**Task details**
From the records below, transcribe exactly the lines that begin at the line with "(let mine := match" and end at the line with "intros Hsize Hl Hr Hl0 Hl1 Hr0 Hr1 Hgt.", both included.

####

(** Whatever the two passes of the loop select is suitable. *)
Lemma select_steps_suitable (size : Q) (gl gr : Q * Q) (a : Arm) :
  sel_arm (select_step size Right gr (select_step size Left gl select_init))
  = Some a ->
  let range := match a with Left => gl | Right => gr end in
  fst range < size /\ size < snd range.
Proof.
  intros Hsel.
  destruct (select_step_outcome size Right gr
              (select_step size Left gl select_init)) as [Hkeep|[Harm Hin]].
  - rewrite Hkeep in Hsel.
    destruct (select_step_outcome size Left gl select_init)
      as [Hkeep'|[Harm' Hin']].
    + rewrite Hkeep' in Hsel. discriminate.
    + rewrite Harm' in Hsel. injection Hsel as <-. exact Hin'.
  - rewrite Harm in Hsel. injection Hsel as <-. exact Hin.
Qed.

(** X1: an arm returned by [select_gripper_for_object] is suitable: the
    size of the object lies strictly inside the range installed on it. *)
Theorem select_gripper_returns_suitable (s : State) (object_id : string)
  (size : Q) (gl gr : Q * Q) (a : Arm) :
  object_size_meters (settings s) !! object_id = Some size ->
  installed_range (settings s) Left = Some gl ->
  installed_range (settings s) Right = Some gr ->
  run (select_gripper_for_object object_id) s = Ok a ->
  let range := match a with Left => gl | Right => gr end in
  fst range < size /\ size < snd range.
Proof.
  intros Hsize Hl Hr Hrun.
  destruct (select_gripper_for_object_run object_id s size _ _ Hsize Hl Hr)
    as (s' & E & _).
  unfold run in Hrun. rewrite E in Hrun. cbn [fst] in Hrun.
  apply select_steps_suitable.
  destruct (sel_arm _); [congruence | discriminate].
Qed.

Lemma select_gripper_returns_suitable_bench :
  0.071 < 0.080 /\ 0.080 < 0.094.
Proof.
  apply (select_gripper_returns_suitable bench "mug" 0.080
           (0.071, 0.094) (0.052, 0.075) Left); reflexivity.
Defined.

(** X2: [select_gripper_for_object] returns an arm exactly when the size
    lies strictly inside the range of at least one arm; otherwise it
    raises the [ValueError] of a missing gripper. *)
Theorem select_gripper_returns_iff_suitable (s : State)
  (object_id : string) (size : Q) (gl gr : Q * Q) :
  object_size_meters (settings s) !! object_id = Some size ->
  installed_range (settings s) Left = Some gl ->
  installed_range (settings s) Right = Some gr ->
  ((exists a, run (select_gripper_for_object object_id) s = Ok a) <->
   (fst gl < size /\ size < snd gl) \/ (fst gr < size /\ size < snd gr)) /\
  ((forall a, run (select_gripper_for_object object_id) s <> Ok a) ->
   run (select_gripper_for_object object_id) s
   = Raise (ValueError (NoSuitableGripper object_id size
                          (fst gl) (snd gl) (fst gr) (snd gr)))).
Proof.
  intros Hsize Hl Hr.
  destruct (select_gripper_for_object_run object_id s size _ _ Hsize Hl Hr)
    as (s' & E & _).
  split; [split|].
  - intros [a Ha]. unfold run in Ha. rewrite E in Ha. cbn [fst] in Ha.
    pose proof (select_steps_suitable size gl gr a) as Hin.
    destruct (sel_arm _); [|discriminate].
    injection Ha as ->. specialize (Hin eq_refl).
    destruct a; [left | right]; exact Hin.
  - intros Hin. unfold run. rewrite E. cbn [fst].
    destruct (select_step_outcome size Right gr
                (select_step size Left gl select_init))
      as [Hkeep|[Harm _]]; [|rewrite Harm; eauto].
    rewrite Hkeep.
    destruct Hin as [[H1 H2]|[H1 H2]].
    + rewrite select_step_first by assumption. cbn. eauto.
    + destruct (select_step_outcome size Left gl select_init)
        as [Hkeep'|[Harm' _]]; [|rewrite Harm'; eauto].
      rewrite Hkeep' in Hkeep.
      rewrite select_step_first in Hkeep by assumption. discriminate.
  - intros Hnone. unfold run in *. rewrite E in *. cbn [fst] in *.
    destruct (sel_arm _) as [a|]; [|reflexivity].
    now destruct (Hnone a).
Qed.

Lemma select_gripper_returns_iff_suitable_bench :
  (exists a, run (select_gripper_for_object "mug") bench = Ok a) <->
  (0.071 < 0.080 /\ 0.080 < 0.094) \/ (0.052 < 0.080 /\ 0.080 < 0.075).
Proof.
  apply (select_gripper_returns_iff_suitable bench "mug" 0.080
           (0.071, 0.094) (0.052, 0.075)); reflexivity.
Defined.

(** X3: when the size lies strictly inside both ranges, the arm whose
    nearer range boundary is farther from the size is returned. *)
Theorem select_gripper_larger_margin (s : State) (object_id : string)
  (size : Q) (gl gr : Q * Q) (a : Arm) :
  object_size_meters (settings s) !! object_id = Some size ->
  installed_range (settings s) Left = Some gl ->
  installed_range (settings s) Right = Some gr ->
  fst gl < size -> size < snd gl ->
  fst gr < size -> size < snd gr ->
  (let mine := match a with Left => gl | Right => gr end in
   let other := match a with Left => gr | Right => gl end in
   nearer_boundary other size < nearer_boundary mine size) ->
  run (select_gripper_for_object object_id) s = Ok a.
Proof.
  intros Hsize Hl Hr Hl0 Hl1 Hr0 Hr1 Hgt.
  destruct (select_gripper_for_object_run object_id s size _ _ Hsize Hl Hr)
    as (s' & E & _).
  unfold run. rewrite E. cbn [fst].
  rewrite select_step_first by assumption.
  assert (Hpos : 0 < nearer_boundary gr size).
  { destruct gr as [lo hi]. cbn [fst snd] in *.
    destruct (nearer_boundary_inside lo hi size) as [[D _]|[D _]]; lra. }
  unfold select_step. cbn [sel_dist sel_min_width sel_arm].
  destruct (Qle_bool (fst gr) size && Qltb size (snd gr)) eqn:Hin;
    [|reflect_tests; lra].
  cbv zeta.
  destruct (Qgtb (nearer_boundary gr size) 0.0) eqn:Hp;
    [|reflect_tests; lra].
  destruct a; cbv zeta in Hgt.
  - destruct (Qgtb (nearer_boundary gr size) (nearer_boundary gl size))
      eqn:H1; [reflect_tests; lra|].
    destruct (Qeq_bool (nearer_boundary gr size) (nearer_boundary gl size))
      eqn:H2; [reflect_tests; lra | reflexivity].
  - destruct (Qgtb (nearer_boundary gr size) (nearer_boundary gl size))
      eqn:H1; [reflexivity | reflect_tests; lra].
Qed.

(** 74 mm is 1 mm from the upper end of the right range and 3 mm from the
    lower end of the left range of the bench. *)
Lemma select_gripper_larger_margin_bench :
  run (select_gripper_for_object "jar") pantry = Ok Left.
Proof.
  apply (select_gripper_larger_margin pantry "jar" 0.074
           (0.071, 0.094) (0.052, 0.075) Left);
    try reflexivity; vm_compute; reflexivity.
Defined.

(** X4: a key that is missing raises [KeyError]: an object identifier that
    the settings do not list (nothing is logged and nothing else is looked
    at), or a finger slot that the table of ranges does not hold. *)
Theorem select_gripper_missing_key (s : State) (object_id : string) :
  (object_size_meters (settings s) !! object_id = None ->
   select_gripper_for_object object_id s = (Raise KeyError, s)) /\
  (forall size,
     object_size_meters (settings s) !! object_id = Some size ->
     installed_range (settings s) Left = None \/
     installed_range (settings s) Right = None ->
     run (select_gripper_for_object object_id) s = Raise KeyError).
Proof.
  split.
  - intros Hnone. unfold select_gripper_for_object, bind, gets, getitem.
    now rewrite Hnone.
  - intros size Hsize Hmiss.
    unfold run, select_gripper_for_object.
    unfold bind at 1, gets at 1. unfold bind at 1, getitem at 1.
    rewrite Hsize. unfold ret at 1.
    unfold bind at 1, _arms, for_each.
    destruct (installed_range (settings s) Left) as [gl|] eqn:Hl.
    + destruct Hmiss as [Hmiss|Hr]; [discriminate|].
      destruct (select_gripper_body_run size Left select_init s gl Hl)
        as (s1 & E1 & G1).
      unfold bind at 1. rewrite E1.
      unfold bind at 1.
      assert (Hr1 : installed_range (settings s1) Right = None).
      { destruct G1 as (_ & -> & _). exact Hr. }
      unfold select_gripper_body at 1, bind at 1, gets at 1.
      unfold installed_range in Hr1.
      unfold bind at 1, getitem at 1. now rewrite Hr1.
    + unfold bind at 1.
      unfold select_gripper_body at 1, bind at 1, gets at 1.
      unfold installed_range in Hl.
      unfold bind at 1, getitem at 1. now rewrite Hl.
Qed.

####

**Exercise answer**
  (let mine := match a with Left => gl | Right => gr end in
   let other := match a with Left => gr | Right => gl end in
   nearer_boundary other size < nearer_boundary mine size) ->
  run (select_gripper_for_object object_id) s = Ok a.
Proof.
  intros Hsize Hl Hr Hl0 Hl1 Hr0 Hr1 Hgt.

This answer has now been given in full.